What the task requires:
From the data that follows, copy every line holding the string "Qred".

Extracted information:

Lemma fit_arguments_exclude_witness :
  fit_arguments image_store image_stats example_table drop_images_const test_ids_const
  = Ok (example_x, example_y) /\
  (let df := read_data_frame example_table drop_images_const in
   let ids := map ImageId df in
   exists b tx ty,
     brute_force_bounds image_store image_stats
       (map (fun im => snd (get_stats image_stats (image_store im))) ids)
       (map prop_count df) ids = Ok (b, tx, ty) /\
     length tx = length ids /\ length ty = length ids /\
     example_x = map snd (rows_outside test_ids_const ids tx) /\
     example_y = map snd (rows_outside test_ids_const ids ty) /\
     (forall (A : Type) (rows : list A) (id : Z) (row : A),
        In (id, row) (rows_outside test_ids_const ids rows) ->
        ~ In id test_ids_const /\ ~ In id drop_images_const)).
Proof.
  assert (H : fit_arguments image_store image_stats example_table
                drop_images_const test_ids_const = Ok (example_x, example_y))
    by (vm_compute; reflexivity).
  split; [exact H|].
  exact (fit_arguments_exclude (list stat_row) image_store image_stats
           example_table drop_images_const test_ids_const example_x example_y H).
Defined.

(** ** The scenarios in binary64 *)

Lemma b64_counts_agree :
  forallb (fun V =>
    forallb (fun r =>
      match B64.try_count V 30 r, try_count image_stats V 30 r with
      | Ok n, Ok n' => n =? n'
      | _, _ => false
      end) grid)
    [scenario_areas; large_areas; []; [45; 9455]] = true.
Proof. vm_compute. reflexivity. Qed.

Lemma b64_search_scenario :
  B64.search scenario_areas (B64.of_int 5) None = Ok (30, 300, b64_two_fifths).
Proof. vm_compute. reflexivity. Qed.

Lemma b64_search_large :
  B64.search large_areas (B64.of_int 1) None = Raise UnboundLocalError /\
  B64.search large_areas (B64.of_int 1) (Some 300)
  = Ok (30, 300, B64.of_int 100000).
Proof. split; vm_compute; reflexivity. Qed.

(** Where the exact count and the binary64 count part: with the areas 33,
    33, 34 selected, the mean is 100 / 3 and the ratio of the area 250 is
    7.5 exactly, which rounds to 8; in binary64 the mean is
    33.333333333333336 and the ratio 7.4999999999999991, which rounds
    to 7. *)
Lemma b64_count_tie :
  get_count image_stats (Areas tie_areas) 30 40 = Ok (11, None) /\
  B64.get_count tie_areas 30 40 = Ok 10.
Proof. split; vm_compute; reflexivity. Qed.

(** The same tie in the search, for the true count 11: the count at
    r = 40 is 12 exactly and 11 in binary64, so that the first candidate of
    least error is 50 for the one and 40 for the other; each search returns
    the first candidate at which its own count is 11. *)
Lemma b64_search_tie :
  try_count image_stats tie_search_areas 30 40 = Ok 12 /\
  try_count image_stats tie_search_areas 30 50 = Ok 11 /\
  search image_stats tie_search_areas (of_int 11) None = Ok (30, 50, Fin (0 # 11)) /\
  B64.try_count tie_search_areas 30 40 = Ok 11 /\
  B64.search tie_search_areas (B64.of_int 11) None = Ok (30, 40, S754_zero false).
Proof. repeat split; vm_compute; reflexivity. Qed.

(** [B64.rnd] is the rounding of the binary64 division: on every quotient
    [c / t] with [0 <= c <= t < 130], the shares of up to 129 components,
    and on a sample of larger ones, it gives the value [SFdiv] gives. *)
Lemma b64_div_rnd :
  forallb (fun t => forallb (fun c => B64.div_agrees c t) (Py.range 0 (t + 1) 1))
    (Py.range 1 130 1) = true /\
  forallb (fun t => forallb (fun c => B64.div_agrees c t) (Py.range 1 300 7))
    [3; 7; 10; 33; 100; 999; 1000; 4097; 65535; 1000003; 33333333] = true.
Proof. split; vm_compute; reflexivity. Qed.

(** The feature vector of [scenario_image] in binary64: its 99 entries are
    the shares 1/5, 2/5, 1/5, 1/5 and 0 rounded by [B64.rnd]; taken exactly,
    they do not sum to 1, and their sum is within 2 ^ -53 of 1. *)
Lemma b64_features_scenario :
  let counts := map (bin_count scenario_image) (seq 0 99) in
  let share := fun n => (inject_Z n / inject_Z (isum counts))%Q in
  map (fun x => option_map Qred (B64.to_Q x)) (B64.build_features scenario_image)
  = map (fun n => Some (Qred (B64.rnd (share n)))) counts /\
  ~ (qsum (map (fun n => B64.rnd (share n)) counts) == 1)%Q /\
  (Qabs (qsum (map (fun n => B64.rnd (share n)) counts) - 1) <= unit_roundoff)%Q.
Proof.
  cbv zeta. split; [|split].
  - vm_compute. reflexivity.
  - intros E. apply Qeq_bool_iff in E. vm_compute in E. discriminate E.
  - apply Qle_bool_iff. vm_compute. reflexivity.
Qed.

(** ** Further properties: the exceptions of the count *)

Lemma fold_add_NaN_member (xs : list float64) (acc : float64) :
  In NaN xs -> fold_left Np.add xs acc = NaN.
Proof.
  revert acc. induction xs as [|x xs IH]; intros acc Hin; [contradiction|].
  cbn [fold_left]. destruct Hin as [-> | Hin].
  - rewrite add_NaN_r. apply fold_add_NaN.
  - now apply IH.
Qed.

Lemma fold_add_PInf_NInf (xs : list float64) :
  In NInf xs -> fold_left Np.add xs PInf = NaN.
Proof.
  induction xs as [|x xs IH]; intros Hin; [contradiction|].
  cbn [fold_left]. destruct Hin as [-> | Hin].
  - apply fold_add_NaN.
  - destruct x; cbn [Np.add]; try (now apply IH); apply fold_add_NaN.
Qed.

Lemma fold_add_NInf_PInf (xs : list float64) :
  In PInf xs -> fold_left Np.add xs NInf = NaN.
Proof.
  induction xs as [|x xs IH]; intros Hin; [contradiction|].
  cbn [fold_left]. destruct Hin as [-> | Hin].
  - apply fold_add_NaN.
  - destruct x; cbn [Np.add]; try (now apply IH); apply fold_add_NaN.
Qed.

(** A sum that meets both infinities is NaN. *)
Lemma fold_add_both_infinities (xs : list float64) (acc : float64) :
  In PInf xs -> In NInf xs -> fold_left Np.add xs acc = NaN.
Proof.
  revert acc. induction xs as [|x xs IH]; intros acc Hp Hn; [contradiction|].
  cbn [fold_left].
  destruct Hp as [-> | Hp]; [|destruct Hn as [-> | Hn]].
  - destruct Hn as [Hn | Hn]; [discriminate Hn|].
    destruct acc; cbn [Np.add];
      try (now apply fold_add_PInf_NInf); apply fold_add_NaN.
  - destruct acc; cbn [Np.add];
      try (now apply fold_add_NInf_PInf); apply fold_add_NaN.
  - now apply IH.
Qed.

Lemma isum_positive (xs : list Z) :
  xs <> [] -> Forall (fun a => 0 < a) xs -> 0 < isum xs.
Proof.
  intros Hne H. pose proof (isum_lower_bound xs) as Hl.
  assert (H1 : Forall (fun a => 1 <= a) xs)
    by (eapply Forall_impl; [|exact H]; simpl; intros; lia).
  specialize (Hl H1). destruct xs; [contradiction | simpl length in Hl; lia].
Qed.

Lemma isum_map_opp (xs : list Z) : isum (map Z.opp xs) = - isum xs.
Proof.
  induction xs as [|x xs IH]; [reflexivity|].
  cbn [map]. rewrite !isum_cons, IH. lia.
Qed.

Lemma isum_negative (xs : list Z) :
  xs <> [] -> Forall (fun a => a < 0) xs -> isum xs < 0.
Proof.
  intros Hne H.
  assert (Hp : 0 < isum (map Z.opp xs)).
  { apply isum_positive; [destruct xs; [contradiction | discriminate] |].
    apply Forall_forall. intros b Hb. apply in_map_iff in Hb.
    destruct Hb as [a [<- Ha]]. rewrite Forall_forall in H.
    specialize (H a Ha). lia. }
  rewrite isum_map_opp in Hp. lia.
Qed.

Exercise output:
  map (fun x => option_map Qred (B64.to_Q x)) (B64.build_features scenario_image)
  = map (fun n => Some (Qred (B64.rnd (share n)))) counts /\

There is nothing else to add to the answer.